[WORK REQUEST]
Each line below from the one containing "(* ===== verification/Codec.v ===== *)" through the one containing "a number with" is to be given again exactly, and no line outside that span.

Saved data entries

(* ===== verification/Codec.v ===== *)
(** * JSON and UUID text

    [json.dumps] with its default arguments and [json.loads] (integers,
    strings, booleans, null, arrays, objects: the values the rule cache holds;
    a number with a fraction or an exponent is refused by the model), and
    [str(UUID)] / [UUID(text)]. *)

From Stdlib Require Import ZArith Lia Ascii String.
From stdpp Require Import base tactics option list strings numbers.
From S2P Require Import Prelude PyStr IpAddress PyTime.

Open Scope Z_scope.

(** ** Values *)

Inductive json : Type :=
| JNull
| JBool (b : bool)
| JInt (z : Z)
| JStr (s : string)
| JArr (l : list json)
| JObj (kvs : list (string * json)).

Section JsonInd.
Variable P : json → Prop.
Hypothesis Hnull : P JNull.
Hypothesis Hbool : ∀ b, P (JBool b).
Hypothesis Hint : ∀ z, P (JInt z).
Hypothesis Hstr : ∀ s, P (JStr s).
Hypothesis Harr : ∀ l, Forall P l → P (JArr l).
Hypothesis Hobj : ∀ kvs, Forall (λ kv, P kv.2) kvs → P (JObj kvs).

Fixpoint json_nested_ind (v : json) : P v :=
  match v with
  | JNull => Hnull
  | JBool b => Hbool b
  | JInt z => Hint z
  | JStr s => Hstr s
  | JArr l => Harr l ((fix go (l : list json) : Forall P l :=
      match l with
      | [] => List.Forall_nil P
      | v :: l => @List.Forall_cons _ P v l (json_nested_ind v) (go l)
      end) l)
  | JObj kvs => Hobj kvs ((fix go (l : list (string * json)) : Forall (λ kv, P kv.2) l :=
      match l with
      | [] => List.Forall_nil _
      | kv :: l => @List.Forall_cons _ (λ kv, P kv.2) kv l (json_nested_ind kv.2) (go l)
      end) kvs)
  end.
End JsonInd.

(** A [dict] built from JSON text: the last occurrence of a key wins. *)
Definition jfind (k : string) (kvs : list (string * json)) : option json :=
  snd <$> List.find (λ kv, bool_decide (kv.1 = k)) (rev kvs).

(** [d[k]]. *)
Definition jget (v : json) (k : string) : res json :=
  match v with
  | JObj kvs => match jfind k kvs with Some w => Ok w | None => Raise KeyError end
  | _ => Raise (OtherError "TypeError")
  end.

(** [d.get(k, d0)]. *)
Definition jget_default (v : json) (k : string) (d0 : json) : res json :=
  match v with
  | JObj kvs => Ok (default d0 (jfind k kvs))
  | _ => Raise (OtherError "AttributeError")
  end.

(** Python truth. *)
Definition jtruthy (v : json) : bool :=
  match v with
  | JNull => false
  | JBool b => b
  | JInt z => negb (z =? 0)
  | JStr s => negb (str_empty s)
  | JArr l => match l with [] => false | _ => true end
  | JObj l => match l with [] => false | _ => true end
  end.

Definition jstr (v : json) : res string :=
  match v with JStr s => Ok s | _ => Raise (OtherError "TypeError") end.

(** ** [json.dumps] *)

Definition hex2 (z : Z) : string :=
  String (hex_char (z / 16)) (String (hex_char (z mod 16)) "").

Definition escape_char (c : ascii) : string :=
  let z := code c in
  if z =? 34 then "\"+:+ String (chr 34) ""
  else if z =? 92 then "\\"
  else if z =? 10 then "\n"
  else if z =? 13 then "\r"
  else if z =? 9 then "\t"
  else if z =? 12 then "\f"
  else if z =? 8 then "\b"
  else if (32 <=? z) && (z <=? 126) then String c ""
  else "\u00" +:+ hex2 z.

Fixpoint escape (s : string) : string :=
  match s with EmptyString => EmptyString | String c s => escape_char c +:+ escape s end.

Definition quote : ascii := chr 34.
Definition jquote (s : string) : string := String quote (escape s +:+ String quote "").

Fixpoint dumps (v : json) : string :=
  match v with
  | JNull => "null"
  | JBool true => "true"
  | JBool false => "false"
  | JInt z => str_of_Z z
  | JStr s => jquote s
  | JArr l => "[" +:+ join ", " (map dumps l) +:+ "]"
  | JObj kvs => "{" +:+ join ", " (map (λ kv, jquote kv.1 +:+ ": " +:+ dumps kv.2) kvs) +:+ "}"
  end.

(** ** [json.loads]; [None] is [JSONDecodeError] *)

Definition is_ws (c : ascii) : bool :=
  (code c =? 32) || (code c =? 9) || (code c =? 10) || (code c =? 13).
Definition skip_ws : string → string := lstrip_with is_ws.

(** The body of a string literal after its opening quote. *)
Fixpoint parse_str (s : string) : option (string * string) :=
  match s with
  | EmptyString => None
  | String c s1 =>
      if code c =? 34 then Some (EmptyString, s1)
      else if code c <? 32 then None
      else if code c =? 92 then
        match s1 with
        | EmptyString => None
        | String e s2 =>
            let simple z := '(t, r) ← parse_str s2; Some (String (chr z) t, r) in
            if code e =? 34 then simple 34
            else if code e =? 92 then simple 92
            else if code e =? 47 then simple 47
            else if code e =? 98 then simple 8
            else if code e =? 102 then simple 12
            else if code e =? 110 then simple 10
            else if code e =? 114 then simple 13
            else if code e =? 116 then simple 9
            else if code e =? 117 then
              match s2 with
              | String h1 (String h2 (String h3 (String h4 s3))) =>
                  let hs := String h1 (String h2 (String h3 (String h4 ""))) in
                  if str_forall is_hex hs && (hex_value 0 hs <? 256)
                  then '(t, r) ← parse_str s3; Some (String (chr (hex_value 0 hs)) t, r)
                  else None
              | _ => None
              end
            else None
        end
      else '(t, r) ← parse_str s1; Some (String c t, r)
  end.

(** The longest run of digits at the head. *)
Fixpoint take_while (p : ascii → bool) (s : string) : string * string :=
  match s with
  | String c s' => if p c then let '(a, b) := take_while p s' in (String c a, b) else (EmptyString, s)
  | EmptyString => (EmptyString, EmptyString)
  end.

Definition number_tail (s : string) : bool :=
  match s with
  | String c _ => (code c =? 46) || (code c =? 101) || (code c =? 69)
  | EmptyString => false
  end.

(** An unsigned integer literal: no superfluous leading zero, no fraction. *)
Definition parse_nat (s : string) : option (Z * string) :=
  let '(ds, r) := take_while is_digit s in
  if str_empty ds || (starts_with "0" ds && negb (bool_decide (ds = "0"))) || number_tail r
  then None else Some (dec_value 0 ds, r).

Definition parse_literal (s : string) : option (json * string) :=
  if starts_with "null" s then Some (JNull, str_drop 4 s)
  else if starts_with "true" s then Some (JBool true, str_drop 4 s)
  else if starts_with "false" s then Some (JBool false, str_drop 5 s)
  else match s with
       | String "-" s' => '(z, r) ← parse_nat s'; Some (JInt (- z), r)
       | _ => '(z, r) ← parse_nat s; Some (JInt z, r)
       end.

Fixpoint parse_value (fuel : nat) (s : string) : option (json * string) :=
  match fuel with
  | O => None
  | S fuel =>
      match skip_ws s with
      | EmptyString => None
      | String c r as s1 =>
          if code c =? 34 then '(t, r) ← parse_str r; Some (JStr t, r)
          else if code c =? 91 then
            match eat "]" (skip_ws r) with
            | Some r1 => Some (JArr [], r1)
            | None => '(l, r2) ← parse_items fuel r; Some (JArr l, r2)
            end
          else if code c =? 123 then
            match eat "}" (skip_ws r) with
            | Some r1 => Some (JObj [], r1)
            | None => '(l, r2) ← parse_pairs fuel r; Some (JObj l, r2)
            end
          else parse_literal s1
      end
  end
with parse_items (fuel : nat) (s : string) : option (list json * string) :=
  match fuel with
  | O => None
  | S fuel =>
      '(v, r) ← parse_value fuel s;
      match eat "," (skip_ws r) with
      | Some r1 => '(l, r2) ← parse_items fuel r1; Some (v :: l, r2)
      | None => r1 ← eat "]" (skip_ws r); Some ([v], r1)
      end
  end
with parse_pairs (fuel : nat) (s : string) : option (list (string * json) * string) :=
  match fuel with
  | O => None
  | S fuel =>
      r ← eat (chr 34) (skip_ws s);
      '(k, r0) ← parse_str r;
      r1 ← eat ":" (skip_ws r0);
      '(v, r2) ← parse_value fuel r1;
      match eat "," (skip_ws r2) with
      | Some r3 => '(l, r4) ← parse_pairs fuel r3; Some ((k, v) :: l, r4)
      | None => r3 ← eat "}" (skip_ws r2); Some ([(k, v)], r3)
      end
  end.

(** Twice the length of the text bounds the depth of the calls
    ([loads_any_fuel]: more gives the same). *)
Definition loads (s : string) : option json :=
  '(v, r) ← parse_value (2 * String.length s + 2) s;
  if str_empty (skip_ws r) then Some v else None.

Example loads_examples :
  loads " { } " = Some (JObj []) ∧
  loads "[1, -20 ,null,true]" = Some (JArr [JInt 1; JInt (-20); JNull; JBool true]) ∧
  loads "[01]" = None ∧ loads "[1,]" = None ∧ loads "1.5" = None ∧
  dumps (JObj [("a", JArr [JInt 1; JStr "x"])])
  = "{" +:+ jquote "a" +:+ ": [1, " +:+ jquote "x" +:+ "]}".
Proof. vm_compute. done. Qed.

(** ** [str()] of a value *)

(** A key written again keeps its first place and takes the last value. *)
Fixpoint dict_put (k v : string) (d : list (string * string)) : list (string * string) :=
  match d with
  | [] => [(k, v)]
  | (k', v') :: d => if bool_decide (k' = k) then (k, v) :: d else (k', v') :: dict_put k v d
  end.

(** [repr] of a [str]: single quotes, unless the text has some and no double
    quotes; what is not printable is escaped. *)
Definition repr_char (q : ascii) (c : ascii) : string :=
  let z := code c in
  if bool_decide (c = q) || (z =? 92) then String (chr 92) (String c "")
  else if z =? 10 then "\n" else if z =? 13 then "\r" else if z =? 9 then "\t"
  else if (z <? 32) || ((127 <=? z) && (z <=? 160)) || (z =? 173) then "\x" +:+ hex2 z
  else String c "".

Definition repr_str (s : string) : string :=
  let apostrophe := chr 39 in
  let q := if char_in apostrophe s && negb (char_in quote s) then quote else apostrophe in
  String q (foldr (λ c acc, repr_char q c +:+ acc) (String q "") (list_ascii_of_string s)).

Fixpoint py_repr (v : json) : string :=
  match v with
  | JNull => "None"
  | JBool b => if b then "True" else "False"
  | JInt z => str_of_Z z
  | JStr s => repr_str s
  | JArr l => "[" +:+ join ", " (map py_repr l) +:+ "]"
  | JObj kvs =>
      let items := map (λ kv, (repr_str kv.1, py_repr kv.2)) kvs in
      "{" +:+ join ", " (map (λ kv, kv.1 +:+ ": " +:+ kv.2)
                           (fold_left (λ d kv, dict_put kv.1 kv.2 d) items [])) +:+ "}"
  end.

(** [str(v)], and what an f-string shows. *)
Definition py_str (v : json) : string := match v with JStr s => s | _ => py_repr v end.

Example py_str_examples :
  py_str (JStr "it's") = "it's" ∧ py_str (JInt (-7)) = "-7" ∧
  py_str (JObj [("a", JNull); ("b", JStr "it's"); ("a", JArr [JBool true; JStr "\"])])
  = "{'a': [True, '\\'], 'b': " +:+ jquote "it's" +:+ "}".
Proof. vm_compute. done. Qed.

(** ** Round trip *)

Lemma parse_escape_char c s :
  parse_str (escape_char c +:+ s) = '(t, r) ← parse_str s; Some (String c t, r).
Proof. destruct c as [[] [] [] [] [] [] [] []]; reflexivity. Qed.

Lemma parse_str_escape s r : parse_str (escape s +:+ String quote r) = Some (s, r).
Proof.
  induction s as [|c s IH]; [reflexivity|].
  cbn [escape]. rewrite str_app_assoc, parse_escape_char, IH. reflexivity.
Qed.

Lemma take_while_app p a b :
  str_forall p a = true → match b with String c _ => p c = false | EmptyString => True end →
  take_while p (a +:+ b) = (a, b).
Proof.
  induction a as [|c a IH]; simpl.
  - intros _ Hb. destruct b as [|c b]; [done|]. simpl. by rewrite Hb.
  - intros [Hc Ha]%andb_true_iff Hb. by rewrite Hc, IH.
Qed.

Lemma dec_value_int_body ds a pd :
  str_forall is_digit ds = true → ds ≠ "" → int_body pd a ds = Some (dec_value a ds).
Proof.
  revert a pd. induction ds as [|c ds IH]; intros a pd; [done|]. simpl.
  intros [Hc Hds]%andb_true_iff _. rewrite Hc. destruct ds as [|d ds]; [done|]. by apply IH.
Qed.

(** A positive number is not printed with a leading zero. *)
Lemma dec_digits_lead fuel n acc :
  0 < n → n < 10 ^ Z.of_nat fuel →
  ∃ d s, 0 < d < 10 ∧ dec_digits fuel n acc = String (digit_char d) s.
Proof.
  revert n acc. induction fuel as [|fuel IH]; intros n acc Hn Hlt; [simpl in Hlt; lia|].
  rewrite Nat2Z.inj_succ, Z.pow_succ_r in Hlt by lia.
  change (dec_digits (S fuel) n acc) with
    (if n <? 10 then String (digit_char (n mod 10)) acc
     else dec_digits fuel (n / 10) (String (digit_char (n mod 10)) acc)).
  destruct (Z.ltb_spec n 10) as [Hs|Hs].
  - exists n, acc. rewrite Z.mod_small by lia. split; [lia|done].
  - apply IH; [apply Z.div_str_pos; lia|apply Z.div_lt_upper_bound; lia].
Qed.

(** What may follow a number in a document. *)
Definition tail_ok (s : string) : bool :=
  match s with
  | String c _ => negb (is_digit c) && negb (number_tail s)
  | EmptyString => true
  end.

==

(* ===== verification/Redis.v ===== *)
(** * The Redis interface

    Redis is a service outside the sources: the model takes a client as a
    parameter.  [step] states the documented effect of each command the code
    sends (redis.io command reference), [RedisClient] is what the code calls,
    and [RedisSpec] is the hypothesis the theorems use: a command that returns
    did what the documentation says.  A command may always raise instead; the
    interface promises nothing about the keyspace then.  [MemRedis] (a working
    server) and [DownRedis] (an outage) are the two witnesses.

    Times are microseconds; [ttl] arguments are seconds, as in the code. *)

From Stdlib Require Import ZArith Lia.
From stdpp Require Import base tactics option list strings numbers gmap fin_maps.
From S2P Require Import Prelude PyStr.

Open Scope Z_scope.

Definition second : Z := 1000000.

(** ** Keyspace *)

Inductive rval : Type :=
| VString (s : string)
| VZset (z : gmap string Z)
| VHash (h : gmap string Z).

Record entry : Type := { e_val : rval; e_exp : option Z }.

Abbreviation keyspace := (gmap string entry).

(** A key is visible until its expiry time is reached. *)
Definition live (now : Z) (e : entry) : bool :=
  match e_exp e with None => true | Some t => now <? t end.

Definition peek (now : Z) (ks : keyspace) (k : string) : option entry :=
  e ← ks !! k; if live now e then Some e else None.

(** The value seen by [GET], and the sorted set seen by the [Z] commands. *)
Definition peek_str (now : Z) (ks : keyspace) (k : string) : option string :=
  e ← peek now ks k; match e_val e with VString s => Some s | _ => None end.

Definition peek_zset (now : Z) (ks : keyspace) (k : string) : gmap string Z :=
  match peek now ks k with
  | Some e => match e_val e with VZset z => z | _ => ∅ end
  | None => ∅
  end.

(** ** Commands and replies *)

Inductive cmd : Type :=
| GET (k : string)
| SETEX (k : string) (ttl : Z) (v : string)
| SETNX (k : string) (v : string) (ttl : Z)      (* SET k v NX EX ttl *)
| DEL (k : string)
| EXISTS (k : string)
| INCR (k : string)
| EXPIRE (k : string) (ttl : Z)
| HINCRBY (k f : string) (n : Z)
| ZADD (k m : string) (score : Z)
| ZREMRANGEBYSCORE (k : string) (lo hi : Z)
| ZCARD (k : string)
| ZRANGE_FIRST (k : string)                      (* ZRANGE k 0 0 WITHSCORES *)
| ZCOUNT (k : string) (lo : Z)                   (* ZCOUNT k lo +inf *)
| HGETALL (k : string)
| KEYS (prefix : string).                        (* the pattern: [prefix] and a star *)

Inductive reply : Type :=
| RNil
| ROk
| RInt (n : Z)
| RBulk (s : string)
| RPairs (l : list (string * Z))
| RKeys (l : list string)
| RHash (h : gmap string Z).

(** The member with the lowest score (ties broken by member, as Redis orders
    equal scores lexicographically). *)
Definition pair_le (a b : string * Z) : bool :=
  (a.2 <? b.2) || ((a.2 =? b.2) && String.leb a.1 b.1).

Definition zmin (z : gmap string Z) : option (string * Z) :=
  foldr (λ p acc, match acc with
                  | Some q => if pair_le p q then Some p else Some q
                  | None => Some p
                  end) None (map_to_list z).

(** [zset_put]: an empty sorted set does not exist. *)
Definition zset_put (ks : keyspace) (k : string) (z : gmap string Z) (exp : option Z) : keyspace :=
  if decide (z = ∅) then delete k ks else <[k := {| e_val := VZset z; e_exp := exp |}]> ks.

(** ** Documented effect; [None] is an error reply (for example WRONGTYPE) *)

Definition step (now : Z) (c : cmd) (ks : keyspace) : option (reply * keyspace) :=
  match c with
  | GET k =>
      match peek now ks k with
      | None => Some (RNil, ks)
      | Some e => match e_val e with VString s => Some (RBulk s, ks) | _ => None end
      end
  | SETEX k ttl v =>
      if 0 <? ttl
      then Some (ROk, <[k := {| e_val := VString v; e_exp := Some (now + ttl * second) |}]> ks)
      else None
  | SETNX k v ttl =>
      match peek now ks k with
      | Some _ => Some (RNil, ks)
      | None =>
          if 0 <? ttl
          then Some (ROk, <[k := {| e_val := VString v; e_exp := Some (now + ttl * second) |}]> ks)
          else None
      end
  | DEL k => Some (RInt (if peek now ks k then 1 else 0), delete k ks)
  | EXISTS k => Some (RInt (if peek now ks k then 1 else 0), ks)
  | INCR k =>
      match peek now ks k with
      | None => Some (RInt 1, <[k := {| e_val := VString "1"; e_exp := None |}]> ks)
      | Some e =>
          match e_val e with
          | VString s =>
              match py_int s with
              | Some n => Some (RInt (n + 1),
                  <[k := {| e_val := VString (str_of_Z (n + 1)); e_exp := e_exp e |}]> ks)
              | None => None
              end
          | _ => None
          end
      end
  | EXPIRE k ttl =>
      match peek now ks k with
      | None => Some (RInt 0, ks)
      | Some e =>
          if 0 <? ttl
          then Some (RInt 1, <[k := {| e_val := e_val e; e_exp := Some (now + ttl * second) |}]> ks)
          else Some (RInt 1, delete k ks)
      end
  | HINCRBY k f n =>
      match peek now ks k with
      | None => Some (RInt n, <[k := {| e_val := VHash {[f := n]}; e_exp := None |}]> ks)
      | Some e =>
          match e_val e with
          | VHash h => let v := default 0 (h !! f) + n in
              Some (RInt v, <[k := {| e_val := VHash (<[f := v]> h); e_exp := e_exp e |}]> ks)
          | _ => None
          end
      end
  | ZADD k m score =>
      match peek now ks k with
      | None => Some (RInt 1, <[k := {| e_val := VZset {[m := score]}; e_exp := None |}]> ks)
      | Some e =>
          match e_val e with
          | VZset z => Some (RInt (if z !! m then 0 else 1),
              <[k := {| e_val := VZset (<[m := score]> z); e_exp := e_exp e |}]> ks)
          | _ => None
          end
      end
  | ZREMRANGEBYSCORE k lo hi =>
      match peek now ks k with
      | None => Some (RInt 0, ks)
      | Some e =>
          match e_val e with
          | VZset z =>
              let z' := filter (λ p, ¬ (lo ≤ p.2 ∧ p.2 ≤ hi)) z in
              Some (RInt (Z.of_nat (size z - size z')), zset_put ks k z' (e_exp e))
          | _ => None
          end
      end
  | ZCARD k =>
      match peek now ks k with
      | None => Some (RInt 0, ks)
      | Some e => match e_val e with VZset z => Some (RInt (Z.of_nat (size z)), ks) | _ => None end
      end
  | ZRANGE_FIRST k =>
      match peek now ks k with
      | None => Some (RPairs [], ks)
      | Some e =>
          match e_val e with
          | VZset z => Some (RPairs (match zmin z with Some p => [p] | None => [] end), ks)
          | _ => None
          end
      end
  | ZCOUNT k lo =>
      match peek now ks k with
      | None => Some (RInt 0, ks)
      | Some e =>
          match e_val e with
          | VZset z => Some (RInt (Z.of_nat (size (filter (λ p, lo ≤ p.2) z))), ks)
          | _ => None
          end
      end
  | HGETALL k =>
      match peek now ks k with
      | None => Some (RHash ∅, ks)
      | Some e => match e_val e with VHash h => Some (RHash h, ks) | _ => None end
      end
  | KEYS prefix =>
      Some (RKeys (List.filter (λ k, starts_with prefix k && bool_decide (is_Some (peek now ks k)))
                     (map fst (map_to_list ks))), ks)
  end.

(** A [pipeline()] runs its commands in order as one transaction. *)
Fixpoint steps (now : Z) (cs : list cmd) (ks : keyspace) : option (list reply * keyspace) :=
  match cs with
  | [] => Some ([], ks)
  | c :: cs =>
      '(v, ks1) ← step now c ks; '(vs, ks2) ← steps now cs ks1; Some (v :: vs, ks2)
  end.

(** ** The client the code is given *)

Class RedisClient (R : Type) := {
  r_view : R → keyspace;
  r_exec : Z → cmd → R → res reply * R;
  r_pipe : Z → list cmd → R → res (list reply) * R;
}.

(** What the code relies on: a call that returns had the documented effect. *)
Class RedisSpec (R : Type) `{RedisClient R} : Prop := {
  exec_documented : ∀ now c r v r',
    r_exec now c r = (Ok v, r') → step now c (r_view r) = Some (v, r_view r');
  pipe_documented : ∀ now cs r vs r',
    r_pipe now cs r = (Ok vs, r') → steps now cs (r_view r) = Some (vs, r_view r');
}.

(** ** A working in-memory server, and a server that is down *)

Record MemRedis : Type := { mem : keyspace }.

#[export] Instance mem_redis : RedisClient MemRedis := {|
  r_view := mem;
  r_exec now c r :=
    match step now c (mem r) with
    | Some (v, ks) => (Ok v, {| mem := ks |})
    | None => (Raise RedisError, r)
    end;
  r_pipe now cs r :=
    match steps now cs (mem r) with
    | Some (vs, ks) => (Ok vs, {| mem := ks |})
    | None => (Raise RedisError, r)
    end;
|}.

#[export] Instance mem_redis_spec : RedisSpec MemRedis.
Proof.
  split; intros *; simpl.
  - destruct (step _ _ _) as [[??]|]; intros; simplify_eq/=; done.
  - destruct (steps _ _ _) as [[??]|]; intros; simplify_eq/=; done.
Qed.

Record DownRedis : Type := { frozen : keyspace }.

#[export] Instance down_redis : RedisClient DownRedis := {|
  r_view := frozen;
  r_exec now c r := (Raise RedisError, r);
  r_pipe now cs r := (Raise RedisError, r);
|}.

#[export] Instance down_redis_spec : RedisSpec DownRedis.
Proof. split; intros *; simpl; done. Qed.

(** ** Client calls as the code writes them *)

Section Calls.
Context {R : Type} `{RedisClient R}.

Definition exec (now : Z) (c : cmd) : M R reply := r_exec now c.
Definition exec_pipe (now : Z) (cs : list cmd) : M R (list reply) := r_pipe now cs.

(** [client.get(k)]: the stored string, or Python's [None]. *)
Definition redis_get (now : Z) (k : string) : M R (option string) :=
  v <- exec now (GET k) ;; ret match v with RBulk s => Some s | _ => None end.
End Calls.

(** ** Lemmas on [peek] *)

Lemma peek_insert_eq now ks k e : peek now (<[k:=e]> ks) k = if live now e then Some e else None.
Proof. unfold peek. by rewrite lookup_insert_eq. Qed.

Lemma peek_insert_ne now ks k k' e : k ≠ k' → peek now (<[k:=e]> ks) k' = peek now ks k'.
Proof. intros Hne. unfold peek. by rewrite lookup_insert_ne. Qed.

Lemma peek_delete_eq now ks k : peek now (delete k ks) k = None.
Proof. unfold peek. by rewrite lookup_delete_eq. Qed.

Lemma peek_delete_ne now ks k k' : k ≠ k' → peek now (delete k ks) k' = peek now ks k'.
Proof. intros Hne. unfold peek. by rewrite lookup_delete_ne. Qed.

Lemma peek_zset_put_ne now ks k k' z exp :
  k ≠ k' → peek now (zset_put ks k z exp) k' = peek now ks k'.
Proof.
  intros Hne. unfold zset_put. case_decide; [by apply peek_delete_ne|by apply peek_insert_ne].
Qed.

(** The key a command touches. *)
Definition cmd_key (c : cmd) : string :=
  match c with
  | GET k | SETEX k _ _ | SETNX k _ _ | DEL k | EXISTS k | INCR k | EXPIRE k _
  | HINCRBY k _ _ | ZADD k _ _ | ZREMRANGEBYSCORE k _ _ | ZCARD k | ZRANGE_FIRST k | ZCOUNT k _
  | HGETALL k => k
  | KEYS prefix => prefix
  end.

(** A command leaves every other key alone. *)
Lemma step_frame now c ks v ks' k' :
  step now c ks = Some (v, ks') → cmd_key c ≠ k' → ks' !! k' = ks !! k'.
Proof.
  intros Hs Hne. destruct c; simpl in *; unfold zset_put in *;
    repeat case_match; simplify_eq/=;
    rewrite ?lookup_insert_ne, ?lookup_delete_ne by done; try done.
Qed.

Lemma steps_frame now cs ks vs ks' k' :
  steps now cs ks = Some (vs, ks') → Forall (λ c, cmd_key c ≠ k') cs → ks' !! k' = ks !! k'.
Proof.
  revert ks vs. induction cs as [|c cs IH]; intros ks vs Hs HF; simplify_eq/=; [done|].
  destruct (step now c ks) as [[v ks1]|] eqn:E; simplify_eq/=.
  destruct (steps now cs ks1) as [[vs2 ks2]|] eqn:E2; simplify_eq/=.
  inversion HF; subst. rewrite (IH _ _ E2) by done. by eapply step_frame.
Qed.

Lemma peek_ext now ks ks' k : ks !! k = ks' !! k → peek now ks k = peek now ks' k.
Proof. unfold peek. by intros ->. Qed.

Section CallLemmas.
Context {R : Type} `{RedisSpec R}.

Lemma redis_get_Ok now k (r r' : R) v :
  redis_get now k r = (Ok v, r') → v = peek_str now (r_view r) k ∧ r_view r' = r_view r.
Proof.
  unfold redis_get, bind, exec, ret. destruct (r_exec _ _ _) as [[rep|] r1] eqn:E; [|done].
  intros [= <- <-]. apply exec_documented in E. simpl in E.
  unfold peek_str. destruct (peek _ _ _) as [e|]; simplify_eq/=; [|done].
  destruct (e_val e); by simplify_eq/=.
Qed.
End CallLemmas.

[EXERCISE SOLUTION]
(* ===== verification/Codec.v ===== *)
(** * JSON and UUID text

    [json.dumps] with its default arguments and [json.loads] (integers,
    strings, booleans, null, arrays, objects: the values the rule cache holds;
    a number with a fraction or an exponent is refused by the model), and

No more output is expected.